Vajapey Sravya P, Fideler Kathryn L, Lynch Daniel, Li Mengnai
Department of Orthopaedics, The Ohio State University Wexner Medical Center, United States.
School of Medicine, The Ohio State University Wexner Medical Center, United States.
J Clin Orthop Trauma. 2020 Oct;11(Suppl 5):S760-S765. doi: 10.1016/j.jcot.2020.07.035. Epub 2020 Jul 31.

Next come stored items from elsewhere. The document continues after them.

(** [pd.to_datetime] on one cell, with its [unit] argument. *)
Variable to_datetime : option string → scalar → result scalar.

Variable mt5 : MetaTrader5.

Definition pd_to_datetime (unit : option string) (s : list scalar)
    : result (list scalar) :=
  mapM (to_datetime unit) s.

(** The frame [drop_all_except] returns is not bound to a name here: the
    adapter goes on with [rates], the object it passed in. *)
Definition get_yfinance_data (ticker_symbol : string)
    (start end_ timeframe : option string) (drop_other_column : bool)
    : py ref :=
  rates ← (d ← lift (history ticker_symbol start end_ timeframe); alloc d);
  (if drop_other_column
   then drop_all_except rates "Close";; mret tt
   else mret tt);;
  df ← df_rename rates "Close" "Price";
  mret df.

(** Here the frame [drop_all_except] returns is bound to [df]. *)
Definition get_csv_data (file_path : string) (delim : option string)
    (dailyBars drop_other_column : bool) : py ref :=
  df ← (d ← lift (read_csv file_path delim); alloc d);
  (if dailyBars
   then
     df_set_columns df daily_schema;;
     date ← df_getitem df "Date";
     datetime ← lift (pd_to_datetime None date);
     df_setitem df "Datetime" datetime
   else
     df_set_columns df intraday_schema;;
     date ← df_getitem df "Date";
     time ← df_getitem df "Time";
     text ← lift (date_ ← series_add_scalar date (SStr " ");
                  series_add date_ time);
     datetime ← lift (pd_to_datetime None text);
     df_setitem df "Datetime" datetime);;
  df_set_index_inplace df "Datetime";;
  df ← (if drop_other_column
        then drop_all_except df "Price"
        else mret df);
  mret df.

Definition timeframes : gmap string Z :=
  list_to_map
    [("M1", TIMEFRAME_M1 mt5); ("M2", TIMEFRAME_M2 mt5);
     ("M3", TIMEFRAME_M3 mt5); ("M4", TIMEFRAME_M4 mt5);
     ("M5", TIMEFRAME_M5 mt5); ("M6", TIMEFRAME_M6 mt5);
     ("M10", TIMEFRAME_M10 mt5); ("M12", TIMEFRAME_M12 mt5);
     ("M15", TIMEFRAME_M15 mt5); ("M20", TIMEFRAME_M20 mt5);
     ("M30", TIMEFRAME_M30 mt5); ("H1", TIMEFRAME_H1 mt5);
     ("H2", TIMEFRAME_H2 mt5); ("H3", TIMEFRAME_H3 mt5);
     ("H4", TIMEFRAME_H4 mt5); ("H6", TIMEFRAME_H6 mt5);
     ("H8", TIMEFRAME_H8 mt5); ("H12", TIMEFRAME_H12 mt5);
     ("D1", TIMEFRAME_D1 mt5); ("W1", TIMEFRAME_W1 mt5);
     ("MN1", TIMEFRAME_MN1 mt5)].

(** The messages the guards print go to standard output and are left out.
    As in the vendor adapter, the result of [drop_all_except] is dropped. *)
Definition get_mt5_data (authorized : bool) (symbol timeframe : string)
    (start_date end_date start_pos end_pos : option Z)
    (drop_other_column : bool) : py (option ref) :=
  if negb authorized then mret None
  else
    match timeframes !! timeframe with
    | None => mret None
    | Some bar_time =>
        let rates := None in
        let rates :=
          match start_date, end_date with
          | Some s, Some e => copy_rates_range mt5 symbol bar_time s e
          | _, _ => rates
          end in
        let rates :=
          match start_pos, end_pos with
          | Some s, Some e => copy_rates_from_pos mt5 symbol bar_time s e
          | _, _ => rates
          end in
        match rates with
        | None => mret None
        | Some rates =>
            df ← pd_DataFrame rates;
            time ← df_getitem df "time";
            datetime ← lift (pd_to_datetime (Some "s") time);
            df_setitem df "Datetime" datetime;;
            df_set_index_inplace df "Datetime";;
            (if drop_other_column
             then drop_all_except df "close";; mret tt
             else mret tt);;
            df ← df_rename df "close" "Price";
            mret (Some df)
        end
    end.

End Adapters.

(** ** Python's [format] on floats, as far as [utils.py] uses it

    The format specifications the module builds are [".2%"], [".2f"] and
    ["." + str(decimals) + "f"]: a dot, a precision and a presentation type. *)

Definition digit_of_ascii (c : ascii) : option (uint → uint) :=
  match c with
  | "0" => Some D0 | "1" => Some D1 | "2" => Some D2 | "3" => Some D3
  | "4" => Some D4 | "5" => Some D5 | "6" => Some D6 | "7" => Some D7
  | "8" => Some D8 | "9" => Some D9
  | _ => None
  end%char.

(** The leading decimal digits of a string, and what follows them. *)
Fixpoint get_integer (s : string) : uint * string :=
  match s with
  | EmptyString => (Nil, EmptyString)
  | String c s' =>
      match digit_of_ascii c with
      | Some digit => let '(d, rest) := get_integer s' in (digit d, rest)
      | None => (Nil, s)
      end
  end.

(** The largest precision [format] accepts; a larger one is a [ValueError].
    Running out of memory while the digits are written is not modelled. *)
Definition INT_MAX : Z := 2147483647.

(** The largest [Py_ssize_t] (64-bit build): the digits of the precision
    are read into one, and a number that does not fit is refused while it
    is read. *)
Definition PY_SSIZE_T_MAX : Z := 9223372036854775807.

Definition parse_format_spec (format_spec : string) : result (N * ascii) :=
  match format_spec with
  | String "." s =>
      match get_integer s with
      | (Nil, _) => Raise (ValueError "Format specifier missing precision")
      | (d, rest) =>
          let precision := N.of_uint d in
          if (PY_SSIZE_T_MAX <? Z.of_N precision)%Z
          then Raise (ValueError "Too many decimal digits in format string")
          else if (INT_MAX <? Z.of_N precision)%Z
          then Raise (ValueError "precision too big")
          else match rest with
               | String type EmptyString =>
                   if decide (type = "f"%char ∨ type = "%"%char)
                   then Ok (precision, type)
                   else Raise (ValueError "Unknown format code")
               | _ => Raise (ValueError "Invalid format specifier")
               end
      end
  | _ => Raise (ValueError "Invalid format specifier")
  end.

(** [num / den] rounded to the nearest integer, ties to even. *)
Definition round_half_even (num den : Z) : Z :=
  let q := (num / den)%Z in
  let r := (num mod den)%Z in
  if (2 * r <? den)%Z then q
  else if (2 * r =? den)%Z then (if Z.even q then q else q + 1)%Z
  else (q + 1)%Z.

(** [m * 2^e * 10^precision], rounded to an integer. *)
Definition scaled_mantissa (m : positive) (e : Z) (precision : N) : Z :=
  if (0 <=? e)%Z
  then (Z.pos m * 2 ^ e * 10 ^ Z.of_N precision)%Z
  else round_half_even (Z.pos m * 10 ^ Z.of_N precision) (2 ^ (- e)).

Fixpoint zeros (n : nat) : string :=
  match n with
  | O => EmptyString
  | S n' => String "0" (zeros n')
  end.

(** The digits of [q] with a point before the last [precision] of them. *)
Definition fixed_point (q : Z) (precision : N) : string :=
  let p := N.to_nat precision in
  let ds := NilZero.string_of_uint (N.to_uint (Z.to_N q)) in
  let ds := (zeros (S p - String.length ds) ++ ds)%string in
  let n := (String.length ds - p)%nat in
  if decide (p = 0%nat) then ds
  else (substring 0 n ds ++ "." ++ substring n p ds)%string.

Definition sign_text (negative : bool) : string :=
  if negative then "-" else "".

Definition format_fixed (x : float) (precision : N) : string :=
  match Prim2SF x with
  | S754_nan => "nan"
  | S754_infinity s => sign_text s ++ "inf"
  | S754_zero s => sign_text s ++ fixed_point 0 precision
  | S754_finite s m e =>
      sign_text s ++ fixed_point (scaled_mantissa m e precision) precision
  end%string.

Definition hundred : float := 100%float.

(** [format(x, format_spec)] *)
Definition format (x : float) (format_spec : string) : result string :=
  '(precision, type) ← parse_format_spec format_spec;
  if decide (type = "%"%char)
  then mret (format_fixed (x * hundred) precision ++ "%")%string
  else mret (format_fixed x precision).

(** [str(n)] for an integer *)
Definition str (n : Z) : string := NilZero.string_of_int (Z.to_int n).

(** ** [utils.py] *)

Definition to_percent (number : float) : result string :=
  if is_nan number then mret "-"
  else format number ".2%".

Definition to_percent_num (number : float) : result string :=
  if is_nan number then mret "-"
  else format (number * hundred) ".2f".

Definition to_float (number : float) (decimals : Z) : result string :=
  if is_nan number then mret "-"
  else
    let format_string := ("." ++ str decimals ++ "f")%string in
    format number format_string.

(** [s[i]] on a sequence *)
Definition getitem {A : Type} (s : list A) (i : nat) : result A :=
  match s !! i with
  | Some x => Ok x
  | None => Raise IndexError
  end.

(** [x / y] on Python floats: a zero divisor raises. *)
Definition truediv (x y : float) : result float :=
  if (y =? 0)%float then Raise ZeroDivisionError else Ok (x / y)%float.

Definition scale (val : float) (src dst : list float) : result float :=
  src0 ← getitem src 0;
  if (val <? src0)%float then getitem dst 0
  else
    src1 ← getitem src 1;
    if (src1 <? val)%float then getitem dst 1
    else
      q ← truediv (val - src0)%float (src1 - src0)%float;
      dst1 ← getitem dst 1;
      dst0 ← getitem dst 0;
      mret (q * (dst1 - dst0) + dst0)%float.

(** The binary64 number nearest to [a / b], for small non-negative integers. *)
Definition ratio (a b : Z) : float :=
  (of_uint63 (Uint63.of_Z a) / of_uint63 (Uint63.of_Z b))%float.

(** ** Vocabulary of the statements *)

Definition missing (c : scalar) : Prop := isna c = true.
Definition valid (c : scalar) : Prop := isna c = false.

(** What [drop(columns=..., inplace=True)] leaves of a frame, and a frame
    with every column filled forward and then backward. *)
Definition kept (d : DataFrame) (keep_column : string) : DataFrame :=
  {| index := index d;
     columns := filter (λ c, c.1 = keep_column) (columns d) |}.

Definition fill (values : list scalar) : list scalar := bfill (ffill values).

Definition filled (d : DataFrame) : DataFrame :=
  {| index := index d; columns := prod_map id fill <$> columns d |}.

(** A frame without rows. *)
Definition zero_rows (d : DataFrame) : Prop :=
  index d = [] ∧ Forall (λ c, c.2 = []) (columns d).

(** The codes [get_mt5_data] translates. *)
Definition timeframe_codes : list string :=
  ["M1"; "M2"; "M3"; "M4"; "M5"; "M6"; "M10"; "M12"; "M15"; "M20"; "M30";
   "H1"; "H2"; "H3"; "H4"; "H6"; "H8"; "H12"; "D1"; "W1"; "MN1"].

(** The text [get_csv_data] hands to [pd.to_datetime], row by row in file
    order: the first column of a daily file, the first and the second column
    joined by a space for an intraday file. *)
Definition csv_text (dailyBars : bool) (d : DataFrame) : result (list scalar) :=
  let cells := (columns d).*2 in
  if dailyBars then Ok (default [] (cells !! 0%nat))
  else
    date_ ← series_add_scalar (default [] (cells !! 0%nat)) (SStr " ");
    series_add date_ (default [] (cells !! 1%nat)).

(** ** Sample collaborators and inputs *)

Definition num (a b : Z) : scalar :=
  SNum (of_uint63 (Uint63.of_Z a) / of_uint63 (Uint63.of_Z b))%float.

(** Three daily bars whose middle close is missing. *)
Definition sample_bars : DataFrame :=
  {| index := [STime 0; STime 86400; STime 172800];
     columns := [("Open", [num 1 1; num 2 1; num 3 1]);
                 ("Close", [num 1 1; SNum nan; num 3 1]);
                 ("Volume", [SInt 10; SInt 20; SInt 30])] |}.

Definition sample_history (symbol : string) (start end_ interval : option string)
    : result DataFrame :=
  Ok sample_bars.

(** A source with no bar in the requested range. *)
Definition empty_bars : DataFrame :=
  {| index := [];
     columns := [("Open", []); ("High", []); ("Low", []); ("Close", []);
                 ("Volume", [])] |}.

Definition empty_history (symbol : string) (start end_ interval : option string)
    : result DataFrame :=
  Ok empty_bars.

Instability after total hip arthroplasty (THA) can be a problematic complication and remains one of the leading causes of revision surgery in the early post-operative period. Dual mobility (DM) implants decrease dislocation risk after THA but they come with their own set of complications. Selective use of DM implants for THA in high risk groups can confer the advantages of this construct while mitigating the risks. In this paper, we review the current literature to examine the evidence for or against use of DM implants in various clinical scenarios and provide an algorithm for when to consider using DM design construct in THA.
全髋关节置换术(THA)后的不稳定可能是一个棘手的并发症,并且仍然是术后早期翻修手术的主要原因之一。双动(DM)植入物可降低THA后的脱位风险,但它们也有自身的一系列并发症。在高危人群中选择性使用DM植入物进行THA可以在降低风险的同时赋予这种结构的优势。在本文中,我们回顾了当前的文献,以研究在各种临床情况下支持或反对使用DM植入物的证据,并提供一个算法,用于确定何时考虑在THA中使用DM设计结构。